A few weeks ago, one of our children was sick. In the middle of the night, he threw up. He had an elevated temperature so I cleaned him up, gave him some medicine and put him in my bed. In the midst of me doing this, I texted my spouse what was happening. He was out that night.

Eventually he called me to figure out what was happening. I explained but I guess my explanation wasn’t good enough. My husband got angry and began yelling and threatening me. He said things like, “If you’re not up with him when I get there like a doting mother… I am going to strangle you.” And “You better hope the police get there before I do.”

He’s never said things like that so I was very scared. I did end up calling the police. He arrived maybe 15 minutes before they did. He was telling me to open the door and I wouldn’t. So he threatened to break windows. A few minutes later, I did let him in the house. He went to the bedroom and looked our kid sleeping.

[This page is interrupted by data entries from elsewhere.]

(* ===== verification/Packets.v ===== *)
(** * Packets: the TWAMP-Test packet formats of [include/packets.h]

    The structures are used as they lie in memory: the sockets send and receive
    the object representation of a [ClientPacket] or [ReflectorPacket].  A record
    holds the fields' values; [client_bytes] and [reflector_bytes] are the object
    representations (no padding between fields: offsets 0, 4, 12, 14 and 0, 4, 12,
    14, 16, 24, 28, 36, 38, 40, 41, 42), [client_of_bytes] and
    [reflector_of_bytes] read a buffer through a pointer to the structure. *)

From S2P Require Import Prelude.

Definition TST_PKT_SIZE : Z := 1472.
Definition REFLECTOR_HEADER_SIZE : Z := 42.

Record Timestamp := mkTimestamp { integer : Z; fractional : Z }.

#[export] Instance Timestamp_eq_dec : EqDecision Timestamp.
Proof. solve_decision. Defined.

Record ClientPacket := mkClientPacket {
  seq_number : Z;
  timestamp : Timestamp;
  timestamp_error_estimate : Z;
  padding : list Z;
}.

Record ReflectorPacket := mkReflectorPacket {
  r_seq_number : Z;
  r_timestamp : Timestamp;
  r_timestamp_error_estimate : Z;
  mbz1 : list Z;
  receive_timestamp : Timestamp;
  sender_seq_number : Z;
  sender_timestamp : Timestamp;
  sender_error_estimate : Z;
  mbz2 : list Z;
  sender_ttl : Z;
  sender_tos : Z;
  r_padding : list Z;
}.

(** The default member initialisers. *)
Definition Timestamp_init : Timestamp := mkTimestamp 0 0.

Definition ClientPacket_init : ClientPacket :=
  mkClientPacket 0 Timestamp_init 0 (replicate (Z.to_nat (TST_PKT_SIZE - 14)) 0).

Definition ReflectorPacket_init : ReflectorPacket :=
  mkReflectorPacket 0 Timestamp_init 0 [0; 0] Timestamp_init 0 Timestamp_init 0 [0; 0] 0 0
    (replicate (Z.to_nat (TST_PKT_SIZE - REFLECTOR_HEADER_SIZE)) 0).

(** ** Object representations *)

Definition timestamp_bytes (ts : Timestamp) : list Z :=
  le_bytes 4 (integer ts) ++ le_bytes 4 (fractional ts).

Definition client_bytes (p : ClientPacket) : list Z :=
  le_bytes 4 (seq_number p) ++ timestamp_bytes (timestamp p) ++
  le_bytes 2 (timestamp_error_estimate p) ++ padding p.

Definition reflector_bytes (p : ReflectorPacket) : list Z :=
  le_bytes 4 (r_seq_number p) ++ timestamp_bytes (r_timestamp p) ++
  le_bytes 2 (r_timestamp_error_estimate p) ++ mbz1 p ++
  timestamp_bytes (receive_timestamp p) ++
  le_bytes 4 (sender_seq_number p) ++ timestamp_bytes (sender_timestamp p) ++
  le_bytes 2 (sender_error_estimate p) ++ mbz2 p ++
  le_bytes 1 (sender_ttl p) ++ le_bytes 1 (sender_tos p) ++ r_padding p.

(** The [n] bytes at offset [off]. *)
Definition field (off n : nat) (bs : list Z) : list Z := take n (drop off bs).

Definition timestamp_of_bytes (bs : list Z) : Timestamp :=
  mkTimestamp (le_int (field 0 4 bs)) (le_int (field 4 4 bs)).

Definition client_of_bytes (bs : list Z) : ClientPacket := {|
  seq_number := le_int (field 0 4 bs);
  timestamp := timestamp_of_bytes (field 4 8 bs);
  timestamp_error_estimate := le_int (field 12 2 bs);
  padding := drop 14 bs;
|}.

Definition reflector_of_bytes (bs : list Z) : ReflectorPacket := {|
  r_seq_number := le_int (field 0 4 bs);
  r_timestamp := timestamp_of_bytes (field 4 8 bs);
  r_timestamp_error_estimate := le_int (field 12 2 bs);
  mbz1 := field 14 2 bs;
  receive_timestamp := timestamp_of_bytes (field 16 8 bs);
  sender_seq_number := le_int (field 24 4 bs);
  sender_timestamp := timestamp_of_bytes (field 28 8 bs);
  sender_error_estimate := le_int (field 36 2 bs);
  mbz2 := field 38 2 bs;
  sender_ttl := le_int (field 40 1 bs);
  sender_tos := le_int (field 41 1 bs);
  r_padding := drop 42 bs;
|}.

(** ** Well-formed packets: every field in the range of its type *)

Definition wf_timestamp (ts : Timestamp) : Prop :=
  integer ts ∈u 32 ∧ fractional ts ∈u 32.

Record wf_client (p : ClientPacket) : Prop := {
  wf_seq : seq_number p ∈u 32;
  wf_ts : wf_timestamp (timestamp p);
  wf_err : timestamp_error_estimate p ∈u 16;
  wf_pad : bytes (padding p);
  wf_pad_len : Z.of_nat (length (padding p)) = TST_PKT_SIZE - 14;
}.

Record wf_reflector (p : ReflectorPacket) : Prop := {
  wf_r_seq : r_seq_number p ∈u 32;
  wf_r_ts : wf_timestamp (r_timestamp p);
  wf_r_err : r_timestamp_error_estimate p ∈u 16;
  wf_mbz1 : bytes (mbz1 p) ∧ length (mbz1 p) = 2%nat;
  wf_recv_ts : wf_timestamp (receive_timestamp p);
  wf_sender_seq : sender_seq_number p ∈u 32;
  wf_sender_ts : wf_timestamp (sender_timestamp p);
  wf_sender_err : sender_error_estimate p ∈u 16;
  wf_mbz2 : bytes (mbz2 p) ∧ length (mbz2 p) = 2%nat;
  wf_ttl : sender_ttl p ∈u 8;
  wf_tos : sender_tos p ∈u 8;
  wf_r_pad : bytes (r_padding p);
  wf_r_pad_len : Z.of_nat (length (r_padding p)) = TST_PKT_SIZE - REFLECTOR_HEADER_SIZE;
}.

(** ** Lemmas: fields of a buffer *)

Lemma field_drop off n bs : field off n bs ++ drop (off + n) bs = drop off bs.
Proof. unfold field. rewrite <- (take_drop n (drop off bs)) at 2. by rewrite drop_drop. Qed.

Lemma length_field off n bs : (off + n ≤ length bs)%nat → length (field off n bs) = n.
Proof. intros H. unfold field. rewrite length_take, length_drop. lia. Qed.

Lemma bytes_field off n bs : bytes bs → bytes (field off n bs).
Proof. intros H. unfold field. by apply Forall_take, Forall_drop. Qed.

Lemma field_field off n off' n' bs : (off' + n' ≤ n)%nat →
  field off' n' (field off n bs) = field (off + off') n' bs.
Proof.
  intros H. unfold field. rewrite skipn_firstn_comm, take_take, drop_drop.
  f_equal. lia.
Qed.

Lemma le_bytes_field n off bs : bytes bs → (off + n ≤ length bs)%nat →
  le_bytes n (le_int (field off n bs)) = field off n bs.
Proof.
  intros Hb Hl. rewrite <- (length_field off n bs Hl) at 1.
  by apply le_bytes_le_int, bytes_field.
Qed.

Lemma le_int_bytes_id n z : 0 ≤ z < 256 ^ Z.of_nat n → le_int (le_bytes n z) = z.
Proof. intros H. rewrite le_int_le_bytes. by apply Z.mod_small. Qed.

Lemma timestamp_bytes_of_bytes off bs : bytes bs → (off + 8 ≤ length bs)%nat →
  timestamp_bytes (timestamp_of_bytes (field off 8 bs)) = field off 8 bs.
Proof.
  intros Hb Hl. unfold timestamp_bytes, timestamp_of_bytes. cbn [integer fractional].
  rewrite !le_bytes_field by (try apply bytes_field; rewrite ?length_field; auto with lia).
  rewrite <- (drop_0 (field off 8 bs)) at 3.
  rewrite <- (field_drop 0 4 (field off 8 bs)). f_equal. cbn [Nat.add].
  unfold field at 1. apply take_ge. rewrite length_drop, length_field; lia.
Qed.

Lemma timestamp_of_bytes_bytes ts : wf_timestamp ts → timestamp_of_bytes (timestamp_bytes ts) = ts.
Proof.
  intros [Hi Hf]. unfold timestamp_of_bytes.
  change (field 0 4 (timestamp_bytes ts)) with (le_bytes 4 (integer ts)).
  change (field 4 4 (timestamp_bytes ts)) with (le_bytes 4 (fractional ts)).
  rewrite !le_int_bytes_id by assumption. by destruct ts.
Qed.

Lemma bytes_range n bs : bytes bs → length bs = n → 0 ≤ le_int bs < 256 ^ Z.of_nat n.
Proof. intros Hb <-. by apply le_int_range. Qed.

Lemma timestamp_of_bytes_wf bs : bytes bs → length bs = 8%nat → wf_timestamp (timestamp_of_bytes bs).
Proof.
  intros Hb Hl. split; apply (bytes_range 4); (apply bytes_field || apply length_field); auto; lia.
Qed.

(** ** The two views of a packet are inverse *)

Lemma client_of_bytes_bytes p : wf_client p → client_of_bytes (client_bytes p) = p.
Proof.
  intros [Hs Ht He Hp _]. unfold client_of_bytes.
  change (field 0 4 (client_bytes p)) with (le_bytes 4 (seq_number p)).
  change (field 4 8 (client_bytes p)) with (timestamp_bytes (timestamp p)).
  change (field 12 2 (client_bytes p)) with (le_bytes 2 (timestamp_error_estimate p)).
  change (drop 14 (client_bytes p)) with (padding p).
  rewrite !le_int_bytes_id, timestamp_of_bytes_bytes by assumption. by destruct p.
Qed.

Lemma client_bytes_of_bytes bs :
  bytes bs → Z.of_nat (length bs) = TST_PKT_SIZE → client_bytes (client_of_bytes bs) = bs.
Proof.
  unfold TST_PKT_SIZE. intros Hb Hl. unfold client_bytes, client_of_bytes. cbn -[le_bytes field drop].
  rewrite !le_bytes_field, timestamp_bytes_of_bytes by (done || lia).
  by rewrite (field_drop 12 2), (field_drop 4 8), (field_drop 0 4).
Qed.

Lemma client_of_bytes_wf bs :
  bytes bs → Z.of_nat (length bs) = TST_PKT_SIZE → wf_client (client_of_bytes bs).
Proof.
  unfold TST_PKT_SIZE. intros Hb Hl. split; cbn -[le_int field drop].
  - apply (bytes_range 4); [by apply bytes_field|apply length_field; lia].
  - apply timestamp_of_bytes_wf; [by apply bytes_field|apply length_field; lia].
  - apply (bytes_range 2); [by apply bytes_field|apply length_field; lia].
  - by apply Forall_drop.
  - rewrite length_drop. unfold TST_PKT_SIZE. lia.
Qed.

Lemma reflector_bytes_of_bytes bs :
  bytes bs → Z.of_nat (length bs) = TST_PKT_SIZE → reflector_bytes (reflector_of_bytes bs) = bs.
Proof.
  unfold TST_PKT_SIZE. intros Hb Hl. unfold reflector_bytes, reflector_of_bytes.
  cbn -[le_bytes field drop].
  rewrite !le_bytes_field, !timestamp_bytes_of_bytes by (done || lia).
  by rewrite (field_drop 41 1), (field_drop 40 1), (field_drop 38 2), (field_drop 36 2),
    (field_drop 28 8), (field_drop 24 4), (field_drop 16 8), (field_drop 14 2),
    (field_drop 12 2), (field_drop 4 8), (field_drop 0 4).
Qed.

Lemma list_length_2 {A} (l : list A) : length l = 2%nat → ∃ a b, l = [a; b].
Proof. destruct l as [|a [|b [|c l]]]; try done. eauto. Qed.

Lemma reflector_of_bytes_bytes p : wf_reflector p → reflector_of_bytes (reflector_bytes p) = p.
Proof.
  intros W. destruct W as [H1 H2 H3 [_ H4] H5 H6 H7 H8 [_ H9] H10 H11 _ _].
  destruct p as [seq ts err m1 rts sseq sts serr m2 ttl tos pad]; cbn [mbz1 mbz2] in *.
  apply list_length_2 in H4 as (a & b & ->). apply list_length_2 in H9 as (c & d & ->).
  set (p := mkReflectorPacket _ _ _ _ _ _ _ _ _ _ _ _) in *. unfold reflector_of_bytes.
  change (field 0 4 (reflector_bytes p)) with (le_bytes 4 (r_seq_number p)).
  change (field 4 8 (reflector_bytes p)) with (timestamp_bytes (r_timestamp p)).
  change (field 12 2 (reflector_bytes p)) with (le_bytes 2 (r_timestamp_error_estimate p)).
  change (field 14 2 (reflector_bytes p)) with [a; b].
  change (field 16 8 (reflector_bytes p)) with (timestamp_bytes (receive_timestamp p)).
  change (field 24 4 (reflector_bytes p)) with (le_bytes 4 (sender_seq_number p)).
  change (field 28 8 (reflector_bytes p)) with (timestamp_bytes (sender_timestamp p)).
  change (field 36 2 (reflector_bytes p)) with (le_bytes 2 (sender_error_estimate p)).
  change (field 38 2 (reflector_bytes p)) with [c; d].
  change (field 40 1 (reflector_bytes p)) with (le_bytes 1 (sender_ttl p)).
  change (field 41 1 (reflector_bytes p)) with (le_bytes 1 (sender_tos p)).
  change (drop 42 (reflector_bytes p)) with (r_padding p).
  by rewrite !le_int_bytes_id, !timestamp_of_bytes_bytes by assumption.
Qed.

Lemma reflector_of_bytes_wf bs :
  bytes bs → Z.of_nat (length bs) = TST_PKT_SIZE → wf_reflector (reflector_of_bytes bs).
Proof.
  unfold TST_PKT_SIZE. intros Hb Hl.
  assert (∀ off n, (off + n ≤ length bs)%nat → 0 ≤ le_int (field off n bs) < 256 ^ Z.of_nat n) as Hf.
  { intros off n H. apply bytes_range; [by apply bytes_field|by apply length_field]. }
  assert (∀ off, (off + 8 ≤ length bs)%nat → wf_timestamp (timestamp_of_bytes (field off 8 bs))) as Ht.
  { intros off H. apply timestamp_of_bytes_wf; [by apply bytes_field|by apply length_field]. }
  split; cbn -[le_int field drop]; try (apply Ht; lia).
  - apply (Hf 0%nat 4%nat); lia.
  - apply (Hf 12%nat 2%nat); lia.
  - split; [by apply bytes_field|apply length_field; lia].
  - apply (Hf 24%nat 4%nat); lia.
  - apply (Hf 36%nat 2%nat); lia.
  - split; [by apply bytes_field|apply length_field; lia].
  - apply (Hf 40%nat 1%nat); lia.
  - apply (Hf 41%nat 1%nat); lia.
  - by apply Forall_drop.
  - rewrite length_drop. unfold TST_PKT_SIZE, REFLECTOR_HEADER_SIZE. lia.
Qed.

Lemma length_timestamp_bytes ts : length (timestamp_bytes ts) = 8%nat.
Proof. done. Qed.

(** [sizeof]: both structures fill exactly [TST_PKT_SIZE] bytes. *)
Lemma length_client_bytes p : wf_client p → Z.of_nat (length (client_bytes p)) = TST_PKT_SIZE.
Proof.
  intros W. unfold client_bytes. rewrite !length_app, length_timestamp_bytes, !length_le_bytes.
  pose proof (wf_pad_len p W). lia.
Qed.

Lemma length_reflector_bytes p : wf_reflector p → Z.of_nat (length (reflector_bytes p)) = TST_PKT_SIZE.
Proof.
  intros W. unfold reflector_bytes. rewrite !length_app, !length_timestamp_bytes, !length_le_bytes.
  pose proof (wf_r_pad_len p W). destruct (wf_mbz1 p W) as [_ ->], (wf_mbz2 p W) as [_ ->].
  unfold REFLECTOR_HEADER_SIZE in *. lia.
Qed.

Lemma bytes_timestamp_bytes ts : bytes (timestamp_bytes ts).
Proof. apply Forall_app; split; apply bytes_le_bytes. Qed.

Lemma bytes_client_bytes p : wf_client p → bytes (client_bytes p).
Proof.
  intros W. unfold client_bytes.
  repeat (apply Forall_app; split); auto using bytes_le_bytes, bytes_timestamp_bytes, wf_pad.
Qed.

Lemma bytes_reflector_bytes p : wf_reflector p → bytes (reflector_bytes p).
Proof.
  intros W. destruct (wf_mbz1 p W), (wf_mbz2 p W). unfold reflector_bytes.
  repeat (apply Forall_app; split);
    auto using bytes_le_bytes, bytes_timestamp_bytes, wf_r_pad.
Qed.

Lemma wf_ClientPacket_init : wf_client ClientPacket_init.
Proof. split; try done. apply Forall_replicate. done. Qed.

Lemma wf_ReflectorPacket_init : wf_reflector ReflectorPacket_init.
Proof.
  split; try done; try (split; [by repeat constructor|done]). by apply Forall_replicate.
Qed.

#[export] Hint Resolve wf_ClientPacket_init wf_ReflectorPacket_init : twamp.
#[export] Hint Resolve bytes_client_bytes bytes_reflector_bytes bytes_timestamp_bytes : twamp.
#[export] Hint Resolve wf_seq wf_ts wf_err wf_pad wf_r_seq wf_r_ts wf_r_err wf_recv_ts
  wf_sender_seq wf_sender_ts wf_sender_err wf_ttl wf_tos wf_r_pad : twamp.

(** A datagram shorter than the structure lies at the front of a zeroed buffer. *)
Definition recv_buffer (size : Z) (datagram : list Z) : list Z :=
  take (Z.to_nat size) datagram ++
  replicate (Z.to_nat size - length (take (Z.to_nat size) datagram)) 0.

Lemma recv_buffer_wf size d : 0 ≤ size → bytes d →
  bytes (recv_buffer size d) ∧ Z.of_nat (length (recv_buffer size d)) = size.
Proof.
  intros Hs Hd. unfold recv_buffer. split.
  - apply Forall_app; split; [by apply Forall_take|by apply Forall_replicate].
  - rewrite length_app, length_replicate, length_take. lia.
Qed.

Then the police knocked.

They separated us and talked to us. And then they left. He went back out and came back later in the morning. He was very apologetic and we have moved forward okay. I think he was just really worried about our son which is what the officer said. I’m telling this story because I want to see if anyone else has had a similar experience. My spouse is not violent. We’ve never had any instances of DV issues. It was just this one night in forever that we know each other…. I called because I was really afraid he might harm me. Today, everything is good. Can anyone relate?

43 comments
  1. I haven’t, but my mom did it at least twice on my dad. He was an alcoholic and his anger would go through the roof. It was scary enough that I don’t really blame her. This was a very long time ago and my dad still struggles with anger, but he’s sober and my mom is in a better place now (edit: mentally that is).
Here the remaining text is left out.